§ **Task instructions**:
Your answer must be the lines of the entries below, exactly as written, from the first line through the line containing "expiresAt : Z;".
+++
(* ===== verification/TurnStore.v ===== *)
(** * The turn control store

    [DynamoTurnControlStore] of src/conversation/src/store/turn-store.ts: every conditional write of the turn control
    record, as programs over the Messaging table. Each definition is one method; [transition] is the loop that all methods
    appending an event share. *)

From S2P Require Import Prelude Json Types Service Retry Paging TurnCodec Grant.
#[local] Open Scope Z_scope.
#[local] Open Scope cond_scope.
#[local] Open Scope prog_scope.

Definition ACTIVE_STATUS : attr := AS "active".
Definition TRANSITION_ATTEMPTS : nat := 8.

(** The condition that a turn is active. *)
Definition status_active : cond := AttrEq "status" ACTIVE_STATUS.

(** [attempt_id = :attemptId AND #status = :active]. *)
Definition owned_by (attemptId : string) : cond := AttrEq "attempt_id" (AS attemptId) AND status_active.

(** No lease, or one that ran out by [nowSeconds]. *)
Definition lease_over (nowSeconds : Z) : cond :=
  AttrNotExists "lease_expires_at" OR AttrLe "lease_expires_at" nowSeconds.

(** The turn of an item, or the error of reading a malformed one. *)
Definition decode_turn (it : item) : prog Turn :=
  match turnFromItem it with Some t => Ret t | None => Throw (MalformedItem "turn") end.

(** [catch (error) { if (error instanceof ConditionalCheckFailedException) return null; throw error; }]. *)
Definition null_when_condition_fails {A : Type} (p : prog A) : prog (option A) :=
  catch (let! a := p in Ret (Some a))
    (fun error => match error with ConditionalCheckFailedException => Ret None | _ => Throw error end).

Module Transition.
Record Transition : Type := mk {
  tenantId : string;
  turnId : string;
  attemptId : option string;
  guard : option cond;
  holds : option (Turn -> bool);
  draft : TurnEventDraft;
  eventId : string;
  expiresAt : Z;
  set : list (string * attr);
  remove : list string;
  terminal : bool;
}.
End Transition.
Abbreviation Transition := Transition.Transition.

Section store.
Context `{Collation}.

Definition getTurn (tenantId turnId : string) : prog (option Turn) :=
  let! result := send (GetItem (metaKey tenantId turnId)) in
  match result with
  | None => Ret None
  | Some it => let! t := decode_turn it in Ret (Some t)
  end.

Definition recordLogicalEnqueueOnTurn (tenantId turnId enqueueId : string) : prog bool :=
  let key := metaKey tenantId turnId in
  let! recorded := null_when_condition_fails (retryTransient (send (UpdateItem key
    [ADD "logical_enqueue_ids" (ASS {[enqueueId]})]
    (AttrExists "pk" AND (AttrNotExists "logical_enqueue_ids" OR CNot (Contains "logical_enqueue_ids" enqueueId)))))) in
  match recorded with
  | Some _ => Ret true
  | None =>
      let! existing := send (GetItem key) in
      match existing with
      | None => Throw (TurnNotFoundError ("Turn " +:+ pythonRepr turnId +:+ " does not exist."))
      | Some _ => Ret false
      end
  end.

Definition claimTurn (tenantId turnId attemptId : string) (claimedBy : option string)
    (now leaseExpiresAt deadlineAt : Z) : prog (option Turn) :=
  null_when_condition_fails (
    let! attributes := retryTransient (send (UpdateItem (metaKey tenantId turnId)
      ([SET "attempt_id" (AS attemptId); SET "lease_expires_at" (AN (epochSeconds leaseExpiresAt));
        SET "deadline_at" (AN (epochSeconds deadlineAt))] ++
       match claimedBy with Some c => [SET "claimed_by" (AS c)] | None => [] end ++
       [ADD "attempt" (AN 1)] ++
       match claimedBy with Some _ => [] | None => [REMOVE "claimed_by"] end)
      (AttrExists "pk" AND status_active AND AttrNotExists "waiting_for" AND lease_over (epochSeconds now)))) in
    decode_turn attributes).

Definition renewTurn (tenantId turnId attemptId : string) (leaseExpiresAt deadlineAt : Z) : prog (option Turn) :=
  null_when_condition_fails (
    let! attributes := retryTransient (send (UpdateItem (metaKey tenantId turnId)
      [SET "lease_expires_at" (AN (epochSeconds leaseExpiresAt)); SET "deadline_at" (AN (epochSeconds deadlineAt))]
      (owned_by attemptId))) in
    decode_turn attributes).

(** Why a fenced write of [attemptId] was rejected. *)
Definition rejection (tenantId turnId : string) (attemptId : option string) : prog exn :=
  let! current := getTurn tenantId turnId in
  match current with
  | None => Ret (TurnNotFoundError ("Turn " +:+ pythonRepr turnId +:+ " does not exist."))
  | Some t =>
      if decide (Turn.attemptId t = attemptId)
      then Ret (TurnTerminalError ("Turn " +:+ pythonRepr turnId +:+ " is not active."))
      else Ret (StaleAttemptError ("Turn " +:+ pythonRepr turnId +:+ " rejected attempt "
                  +:+ pythonRepr (default "" attemptId) +:+ " (current "
                  +:+ pythonRepr (default "" (Turn.attemptId t)) +:+ ")."))
  end.

(** [throw await this.rejection(...)] when the condition of a fenced write failed. *)
Definition fenced {A : Type} (tenantId turnId attemptId : string) (p : prog A) : prog unit :=
  catch (p ;;; Ret tt)
    (fun error => match error with
                  | ConditionalCheckFailedException =>
                      let! e := rejection tenantId turnId (Some attemptId) in Throw e
                  | _ => Throw error
                  end).

Definition recordStorageFence (tenantId turnId attemptId : string) (storageFence : Z) : prog unit :=
  fenced tenantId turnId attemptId
    (retryTransient (send (UpdateItem (metaKey tenantId turnId) [SET "storage_fence" (AN storageFence)]
       (owned_by attemptId)))).

Definition beginClosing (tenantId turnId attemptId : string) : prog unit :=
  fenced tenantId turnId attemptId
    (retryTransient (send (UpdateItem (metaKey tenantId turnId) [SET "closing" (ABOOL true)] (owned_by attemptId)))).

(** Delete the active pointers of a turn that ended, where they still name it. *)
Definition clearActivePointers (t : Turn) : prog unit :=
  for_each [Some (Turn.botId t); None] tt (fun _ botId =>
    catch
      (retryTransient (send (DeleteItem
        (turnPointerKey (Turn.tenantId t) (Turn.channelId t) PointerActive botId)
        (AttrEq "turn_id" (AS (Turn.turnId t))))))
      (fun error => match error with ConditionalCheckFailedException => Ret tt | _ => Throw error end)).

(** The event a transition appends to the turn it read. *)
Definition transition_event (request : Transition) (current : Turn) : TurnEvent :=
  TurnEvent.mk (Transition.eventId request) (Turn.tenantId current) (Turn.turnId current) (Turn.channelId current)
    (Turn.nextEventSeq current) (Transition.draft request).

(** What must still hold of the control record: its owner, its status, its next sequence and the caller's guard. *)
Definition transition_condition (request : Transition) (current : Turn) : cond :=
  let owner := match Transition.attemptId request with
               | None => AttrNotExists "attempt_id"
               | Some a => AttrEq "attempt_id" (AS a)
               end in
  let condition := owner AND status_active AND AttrEq "next_event_seq" (AN (Turn.nextEventSeq current)) in
  match Transition.guard request with None => condition | Some g => condition AND g end.

(** The update expression of a transition. *)
Definition transition_actions (request : Transition) (current : Turn) : list action :=
  [SET "next_event_seq" (AN (Turn.nextEventSeq current + 1))] ++
  ((fun nv => SET nv.1 nv.2) <$> Transition.set request) ++ (REMOVE <$> Transition.remove request).

(** The write of a transition: the update of the control record under its conditions, and the event. *)
Definition transition_ops (request : Transition) (current : Turn) : list txop :=
  [TUpdate (metaKey (Transition.tenantId request) (Transition.turnId request))
     (transition_actions request current) (transition_condition request current);
   TPut (turnEventItem (transition_event request current) (Transition.expiresAt request)) (AttrNotExists "pk")].

Fixpoint transition_loop (request : Transition) (attempts : nat) : prog TurnEvent :=
  match attempts with
  | O => Throw (JsError ("Turn " +:+ pythonRepr (Transition.turnId request) +:+ " could not append an event after "
                  +:+ dec (Z.of_nat TRANSITION_ATTEMPTS) +:+ " attempts."))
  | S attempts' =>
      let! current := getTurn (Transition.tenantId request) (Transition.turnId request) in
      let reject := let! e := rejection (Transition.tenantId request) (Transition.turnId request)
                                (Transition.attemptId request) in Throw e in
      match current with
      | None => reject
      | Some t =>
          if bool_decide (Turn.attemptId t <> Transition.attemptId request) || bool_decide (Turn.status t <> Active)
          then reject
          else if match Transition.holds request with Some h => negb (h t) | None => false end
          then Throw (StaleAttemptError ("Turn " +:+ pythonRepr (Transition.turnId request)
                        +:+ " is no longer as the probe observed it."))
          else
            let! committed := outcome_of (retryTransient (send (TransactWrite (transition_ops request t)))) in
            match committed with
            | Err (TransactionCanceledException _) => transition_loop request attempts'
            | Err error => Throw error
            | Ok _ =>
                (if Transition.terminal request then clearActivePointers t else Ret tt) ;;;
                Ret (transition_event request t)
            end
      end
  end.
+++
§ **Solved exercise**:
(* ===== verification/TurnStore.v ===== *)
(** * The turn control store

    [DynamoTurnControlStore] of src/conversation/src/store/turn-store.ts: every conditional write of the turn control
    record, as programs over the Messaging table. Each definition is one method; [transition] is the loop that all methods
    appending an event share. *)

From S2P Require Import Prelude Json Types Service Retry Paging TurnCodec Grant.
#[local] Open Scope Z_scope.
#[local] Open Scope cond_scope.
#[local] Open Scope prog_scope.

Definition ACTIVE_STATUS : attr := AS "active".
Definition TRANSITION_ATTEMPTS : nat := 8.

(** The condition that a turn is active. *)
Definition status_active : cond := AttrEq "status" ACTIVE_STATUS.

(** [attempt_id = :attemptId AND #status = :active]. *)
Definition owned_by (attemptId : string) : cond := AttrEq "attempt_id" (AS attemptId) AND status_active.

(** No lease, or one that ran out by [nowSeconds]. *)
Definition lease_over (nowSeconds : Z) : cond :=
  AttrNotExists "lease_expires_at" OR AttrLe "lease_expires_at" nowSeconds.

(** The turn of an item, or the error of reading a malformed one. *)
Definition decode_turn (it : item) : prog Turn :=
  match turnFromItem it with Some t => Ret t | None => Throw (MalformedItem "turn") end.

(** [catch (error) { if (error instanceof ConditionalCheckFailedException) return null; throw error; }]. *)
Definition null_when_condition_fails {A : Type} (p : prog A) : prog (option A) :=
  catch (let! a := p in Ret (Some a))
    (fun error => match error with ConditionalCheckFailedException => Ret None | _ => Throw error end).

Module Transition.
Record Transition : Type := mk {
  tenantId : string;
  turnId : string;
  attemptId : option string;
  guard : option cond;
  holds : option (Turn -> bool);
  draft : TurnEventDraft;
  eventId : string;
  expiresAt : Z;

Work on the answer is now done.